◆ **Action item**:
Show every line from the entries that follow which holds the word "strncmp".

◆ ◆ ◆ ◆ ◆ ◆ ◆

(* ===== verification/MultipartParser.v ===== *)
(** * MultipartParser: the multipart parser of multipart_parser.c

    The state machine that cuts the multipart answer of a server-side key
    generation into the key and the certificate, with the callbacks that
    est_client_http.c gives it ([read_header_name], [read_header_value],
    [part_data_cb]).  It runs over the receive buffer from an offset on, and
    looks one or two bytes ahead of the position it is at.

    A header value is copied without a terminating NUL: what follows it is what
    the allocation left there ([malloc_junk]).  A failed allocation, which the
    parser does not check, and a header beyond the room of the parser are
    undefined. *)

From S2P Require Import Prelude.
From S2P Require Import SafeC.
From S2P Require Import EstTypes.
From S2P Require Import EstState.
From S2P Require Import HttpIO.

(** ** The parser *)

Inductive mp_state :=
| s_start
| s_start_boundary
| s_header_field_start
| s_header_field
| s_headers_almost_done
| s_header_value_start
| s_header_value
| s_header_value_almost_done
| s_part_data_start
| s_part_data
| s_part_data_almost_boundary
| s_part_data_boundary
| s_part_data_almost_end
| s_part_data_end
| s_part_data_final_hyphen
| s_end.

(** [mp_hdrs] are the complete headers, [mp_name] the name of the one being read. *)
Record multipart_parser := {
  mp_index : nat;
  mp_boundary : bytes;
  mp_st : mp_state;
  mp_hdrs : list (bytes * bytes);
  mp_name : bytes;
  mp_lookbehind : bytes;
  mp_key_data : bytes;
  mp_cert_data : bytes
}.

Definition eta_mp (p : multipart_parser) : multipart_parser :=
  Build_multipart_parser (mp_index p) (mp_boundary p) (mp_st p) (mp_hdrs p) (mp_name p)
    (mp_lookbehind p) (mp_key_data p) (mp_cert_data p).

Definition set_mp_index (v : nat) (c : multipart_parser) : multipart_parser :=
  ltac:(update_field eta_mp mp_index v c).
Definition set_mp_st (v : mp_state) (c : multipart_parser) : multipart_parser :=
  ltac:(update_field eta_mp mp_st v c).
Definition set_mp_hdrs (v : list (bytes * bytes)) (c : multipart_parser) : multipart_parser :=
  ltac:(update_field eta_mp mp_hdrs v c).
Definition set_mp_name (v : bytes) (c : multipart_parser) : multipart_parser :=
  ltac:(update_field eta_mp mp_name v c).
Definition set_mp_lookbehind (v : bytes) (c : multipart_parser) : multipart_parser :=
  ltac:(update_field eta_mp mp_lookbehind v c).
Definition set_mp_key_data (v : bytes) (c : multipart_parser) : multipart_parser :=
  ltac:(update_field eta_mp mp_key_data v c).
Definition set_mp_cert_data (v : bytes) (c : multipart_parser) : multipart_parser :=
  ltac:(update_field eta_mp mp_cert_data v c).

(** The room for headers, and the number of payloads an answer has. *)
Definition MAX_HEADERS : nat := 16.
Definition expected_payloads : nat := 2.

Definition multipart_parser_init (boundary : bytes) : multipart_parser :=
  Build_multipart_parser 0 boundary s_start [] [] (replicate 70 0) [] [].

(** The last header whose name starts with [name]. *)
Definition mp_header (name : bytes) (p : multipart_parser) : option bytes :=
  snd <$> List.find (fun h => strncmp (fst h) name (Z.of_nat (length name)) =? 0)
            (rev (mp_hdrs p)).

Definition multipart_get_data_ct (p : multipart_parser) : option bytes :=
  mp_header EST_HTTP_HDR_CT p.

Definition multipart_get_data_cte (p : multipart_parser) : option bytes :=
  mp_header EST_HTTP_HDR_CE p.

Definition multipart_reset_hdrs (p : multipart_parser) : multipart_parser := set_mp_hdrs [] p.

Definition multipart_parser_both_key_and_cert_populated (p : multipart_parser) : bool :=
  negb (length (mp_cert_data p) =? 0)%nat && negb (length (mp_key_data p) =? 0)%nat.

(** The values of the two headers a part may have. *)
Definition is_pkcs8 (value : bytes) : bool := strncmp value EST_HTTP_CT_PKCS8 17 =? 0.
Definition is_pkcs7_co (value : bytes) : bool := strncmp value EST_HTTP_CT_PKCS7_CO 45 =? 0.
Definition is_base64 (value : bytes) : bool := strncmp value EST_HTTP_CE_BASE64 6 =? 0.

Section Multipart.
Context {L : OpenSSL}.
Variable malloc_junk : nat -> bytes.

Definition multipart_parser_set_hdr_value (p : multipart_parser) (value : bytes)
    : M multipart_parser :=
  let store := if (length (mp_hdrs p) <? MAX_HEADERS)%nat
               then mret (set_mp_hdrs (mp_hdrs p ++ [(mp_name p, value)]) p) else null_deref in
  if strncmp (mp_name p) EST_HTTP_HDR_CT 12 =? 0 then
    if is_pkcs8 value || is_pkcs7_co value then store else mret p
  else if strncmp (mp_name p) EST_HTTP_HDR_CE 25 =? 0 then
    if is_base64 value then store else mret p
  else mret p.

(** ** The callbacks of est_client_http.c *)

Definition read_header_name (p : multipart_parser) (at_ : bytes) : M multipart_parser :=
  ok ← alloc;
  if negb ok then null_deref
  else if (length (mp_hdrs p) <? MAX_HEADERS)%nat then mret (set_mp_name at_ p) else null_deref.

Definition read_header_value (p : multipart_parser) (at_ : bytes) : M multipart_parser :=
  ok ← alloc;
  if negb ok then null_deref
  else multipart_parser_set_hdr_value p
         (at_ ++ drop (length at_) (malloc_junk (S (length at_)))).

Definition only_whitespace (s : bytes) : bool :=
  forallb (fun c => (c =? chr_space) || (c =? chr_cr) || (c =? chr_lf)) s.

(** The result of the callback, 0 to go on, and the parser. *)
Definition part_data_cb (p : multipart_parser) (at_ : bytes) : Z * multipart_parser :=
  match multipart_get_data_ct p, multipart_get_data_cte p with
  | Some ct, Some cte =>
      let finish p := if multipart_parser_both_key_and_cert_populated p then (1, p)
                      else (0, multipart_reset_hdrs p) in
      if negb (is_base64 cte) then (0, p)
      else if Z.of_nat (length at_) >? MULTIPART_PARSE_DATA_MAX then (-1, p)
      else if is_pkcs8 ct then
        if only_whitespace at_ then (-1, p) else finish (set_mp_key_data at_ p)
      else if is_pkcs7_co ct then
        if only_whitespace at_ then (-1, p) else finish (set_mp_cert_data at_ p)
      else finish p
  | _, _ => (0, p)
  end.

(** ** multipart_parser_execute *)

(** The variables of the loop. *)
Record mp_loop := {
  l_i : nat;
  l_mark : nat;
  l_seen_headers : bool;
  l_seen_hdr_delimiter : bool;
  l_num_payloads : nat;
  l_p : multipart_parser
}.

Inductive mp_next :=
| mp_go (l : mp_loop)
| mp_stop (i : nat) (p : multipart_parser).

Section Run.
(** The buffer, the offset the parser starts at, and the length it is given. *)
Variable raw : bytes.
Variable base : nat.
Variable len : nat.

Definition mp_at (i : nat) : Z := rd raw (base + i).
Definition mp_slice (i n : nat) : bytes := take n (drop (base + i) raw).

(** The next byte, in state [st]. *)
Definition mp_move (l : mp_loop) (st : mp_state) : mp_next :=
  mp_go (Build_mp_loop (S (l_i l)) (l_mark l) (l_seen_headers l) (l_seen_hdr_delimiter l)
           (l_num_payloads l) (set_mp_st st (l_p l))).

Definition with_p (p : multipart_parser) (l : mp_loop) : mp_loop :=
  Build_mp_loop (l_i l) (l_mark l) (l_seen_headers l) (l_seen_hdr_delimiter l)
    (l_num_payloads l) p.
Definition with_mark (m : nat) (l : mp_loop) : mp_loop :=
  Build_mp_loop (l_i l) m (l_seen_headers l) (l_seen_hdr_delimiter l) (l_num_payloads l) (l_p l).
Definition with_i (i : nat) (l : mp_loop) : mp_loop :=
  Build_mp_loop i (l_mark l) (l_seen_headers l) (l_seen_hdr_delimiter l) (l_num_payloads l) (l_p l).
Definition with_seen (h d : bool) (l : mp_loop) : mp_loop :=
  Build_mp_loop (l_i l) (l_mark l) h d (l_num_payloads l) (l_p l).
Definition with_payloads (n : nat) (l : mp_loop) : mp_loop :=
  Build_mp_loop (l_i l) (l_mark l) (l_seen_headers l) (l_seen_hdr_delimiter l) n (l_p l).

(** [EMIT_DATA_CB(part_data, ...)], and what follows it. *)
Definition emit_part (l : mp_loop) (data : bytes) (k : mp_loop -> mp_next) : mp_next :=
  let '(rc, p) := part_data_cb (l_p l) data in
  if rc =? 0 then k (with_p p l) else mp_stop (l_i l) p.

Definition is_last (l : mp_loop) : bool := (l_i l =? len - 1)%nat.

Definition step_start_boundary (l : mp_loop) (c : Z) : mp_next :=
  let p := l_p l in
  let blen := length (mp_boundary p) in
  let next st := mp_move (with_p (set_mp_index (S (mp_index p)) p) l) st in
  if (mp_index p =? blen)%nat then
    if negb (c =? chr_cr) then
      if c =? chr_dash then next s_part_data_final_hyphen else mp_stop (l_i l) p
    else next s_start_boundary
  else if (mp_index p =? blen + 1)%nat then
    if negb (c =? chr_lf) then mp_stop (l_i l) p
    else mp_move (with_seen false (l_seen_hdr_delimiter l) (with_p (set_mp_index 0 p) l))
           s_header_field_start
  else next s_start_boundary.

Definition step_header_field (l : mp_loop) (c : Z) : M mp_next :=
  let i := l_i l in
  let cl := tolower c in
  if c =? chr_cr then mret (mp_move l s_headers_almost_done)
  else if c =? chr_colon then
    p ← read_header_name (l_p l) (mp_slice (l_mark l) (i - l_mark l));
    mret (mp_move (with_seen true true (with_p p l)) s_header_value_start)
  else if (63 <? i - l_mark l)%nat && negb (l_seen_hdr_delimiter l) then
    mret (mp_stop 0 (l_p l))
  else if negb (c =? chr_dash) && ((cl <? 97) || (cl >? 122)) then mret (mp_stop i (l_p l))
  else if is_last l then
    p ← read_header_name (l_p l) (mp_slice (l_mark l) (i - l_mark l + 1));
    mret (mp_move (with_p p l) s_header_field)
  else mret (mp_move l s_header_field).

Definition step_header_value (l0 : mp_loop) (c : Z) : M mp_next :=
  let l := with_seen (l_seen_headers l0) false l0 in
  if c =? chr_cr then
    p ← read_header_value (l_p l) (mp_slice (l_mark l) (l_i l - l_mark l));
    mret (mp_move (with_p p l) s_header_value_almost_done)
  else if is_last l then
    p ← read_header_value (l_p l) (mp_slice (l_mark l) (l_i l - l_mark l + 1));
    mret (mp_move (with_p p l) s_header_value)
  else mret (mp_move l s_header_value).

Definition step_part_data (l : mp_loop) (c : Z) : mp_next :=
  let i := l_i l in
  if (c =? chr_cr) && ((mp_at (i + 1) =? chr_dash) || (mp_at (i + 2) =? chr_dash)) then
    emit_part (with_payloads (S (l_num_payloads l)) l) (mp_slice (l_mark l) (i - l_mark l))
      (fun l => mp_move (with_mark i (with_p (set_mp_lookbehind
                  (<[0%nat := chr_cr]> (mp_lookbehind (l_p l))) (l_p l)) l))
                  s_part_data_almost_boundary)
  else if is_last l then
    emit_part l (mp_slice (l_mark l) (i - l_mark l + 1)) (fun l => mp_move l s_part_data)
  else mp_move l s_part_data.

Definition step_part_data_almost_boundary (l : mp_loop) (c : Z) : mp_next :=
  let p := l_p l in
  if c =? chr_lf then
    let st := if (l_num_payloads l =? expected_payloads)%nat
              then s_part_data_boundary else s_start_boundary in
    mp_move (with_i (l_i l + 2)
               (with_p (set_mp_index 0 (set_mp_lookbehind (<[1%nat := chr_lf]> (mp_lookbehind p)) p)) l)) st
  else
    emit_part l (take 1 (mp_lookbehind p))
      (fun l => mp_go (with_mark (l_i l) (with_p (set_mp_st s_part_data (l_p l)) l))).

Definition step_part_data_boundary (l : mp_loop) (c : Z) : mp_next :=
  let p := l_p l in
  if negb (rd (mp_boundary p) (mp_index p) =? c) then
    emit_part l (take (2 + mp_index p) (mp_lookbehind p))
      (fun l => mp_go (with_mark (l_i l) (with_p (set_mp_st s_header_field_start (l_p l)) l)))
  else
    let p := set_mp_index (S (mp_index p))
               (set_mp_lookbehind (<[(2 + mp_index p)%nat := c]> (mp_lookbehind p)) p) in
    mp_move (with_p p l)
      (if (mp_index p =? length (mp_boundary p))%nat
       then s_part_data_almost_end else s_part_data_boundary).

(** One round of the loop on byte [c]. *)
Definition mp_step (l : mp_loop) : M mp_next :=
  let i := l_i l in
  let c := mp_at i in
  let p := l_p l in
  let halt := mret (mp_stop i p) in
  match mp_st p with
  | s_start => mret (step_start_boundary (with_p (set_mp_index 0 p) l) c)
  | s_start_boundary => mret (step_start_boundary l c)
  | s_header_field_start => step_header_field (with_mark i l) c
  | s_header_field => step_header_field l c
  | s_headers_almost_done =>
      if negb (c =? chr_lf) then halt
      else mret (mp_move l (if l_seen_headers l then s_part_data_start else s_header_field_start))
  | s_header_value_start =>
      if c =? chr_space then mret (mp_move l s_header_value_start)
      else step_header_value (with_mark i l) c
  | s_header_value => step_header_value l c
  | s_header_value_almost_done =>
      if negb (c =? chr_lf) then halt
      else if mp_at (i + 1) =? chr_dash then mret (mp_move (with_i (i + 2) l) s_start_boundary)
      else mret (mp_move l s_header_field_start)
  | s_part_data_start => mret (step_part_data (with_mark i l) c)
  | s_part_data => mret (step_part_data l c)
  | s_part_data_almost_boundary => mret (step_part_data_almost_boundary l c)
  | s_part_data_boundary => mret (step_part_data_boundary l c)
  | s_part_data_almost_end =>
      if c =? chr_dash then mret (mp_move l s_part_data_final_hyphen)
      else if c =? chr_cr then mret (mp_move l s_part_data_end)
      else halt
  | s_part_data_final_hyphen => if c =? chr_dash then mret (mp_move l s_end) else halt
  | s_part_data_end => if c =? chr_lf then mret (mp_move l s_header_field_start) else halt
  | s_end => mret (mp_move l s_end)
  end.

(** The loop: a round moves forward, or back to a state that does in the next
    round, so two rounds a byte are enough. *)
Fixpoint mp_run (fuel : nat) (l : mp_loop) : M (nat * multipart_parser) :=
  match fuel with
  | O => mret (len, l_p l)
  | S f =>
    if (l_i l <? len)%nat then
      n ← mp_step l;
      match n with
      | mp_go l' => mp_run f l'
      | mp_stop i p => mret (i, p)
      end
    else mret (len, l_p l)
  end.

End Run.

(** The hyphens the parser skips at the start of its buffer. *)
Fixpoint skip_hyphens (fuel : nat) (raw : bytes) (p : nat) : nat :=
  match fuel with
  | O => p
  | S f => if rd raw p =? chr_dash then skip_hyphens f raw (S p) else p
  end.

(** The number of bytes parsed and the parser.  The length is not adjusted for
    the hyphens, so the parser may look at bytes behind the end it was given. *)
Definition multipart_parser_execute (p : multipart_parser) (raw : bytes) (buf len : nat)
    : M (nat * multipart_parser) :=
  mp_run raw (skip_hyphens (length raw) raw buf) len (2 * len + 2)
    (Build_mp_loop 0 0 false false 0 p).

(** ** parse_remaining_multipart_payload (est_client_http.c) *)

(** The error, the key and the certificate, each with its length.  The buffers are
    [calloc]ed even when they are empty, and the lengths do not depend on whether
    that succeeds. *)
Definition parse_remaining_multipart_payload (raw : bytes) (buf : nat) (boundary : bytes)
    : M (EST_ERROR * (option bytes * Z) * (option bytes * Z)) :=
  ok ← alloc;
  if negb ok then null_deref else
  let length_ := length (cstr_at raw buf) in
  '(parsed, p) ← multipart_parser_execute (multipart_parser_init boundary) raw buf length_;
  let rv := if multipart_parser_both_key_and_cert_populated p then EST_ERR_NONE
            else if (parsed <? length_)%nat then EST_ERR_MULTIPART_PARSE
            else EST_ERR_ZERO_LENGTH_BUF in
  ok1 ← alloc;
  let key := if ok1 : bool then Some (mp_key_data p) else None in
  ok2 ← alloc;
  let cert := if ok2 : bool then Some (mp_cert_data p) else None in
  mret (rv, (key, Z.of_nat (length (mp_key_data p))), (cert, Z.of_nat (length (mp_cert_data p)))).

End Multipart.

◆ ◆ ◆ ◆ ◆ ◆ ◆

◆ **Result for this exercise**:
  snd <$> List.find (fun h => strncmp (fst h) name (Z.of_nat (length name)) =? 0)
Definition is_pkcs8 (value : bytes) : bool := strncmp value EST_HTTP_CT_PKCS8 17 =? 0.
Definition is_pkcs7_co (value : bytes) : bool := strncmp value EST_HTTP_CT_PKCS7_CO 45 =? 0.
Definition is_base64 (value : bytes) : bool := strncmp value EST_HTTP_CE_BASE64 6 =? 0.
  if strncmp (mp_name p) EST_HTTP_HDR_CT 12 =? 0 then
  else if strncmp (mp_name p) EST_HTTP_HDR_CE 25 =? 0 then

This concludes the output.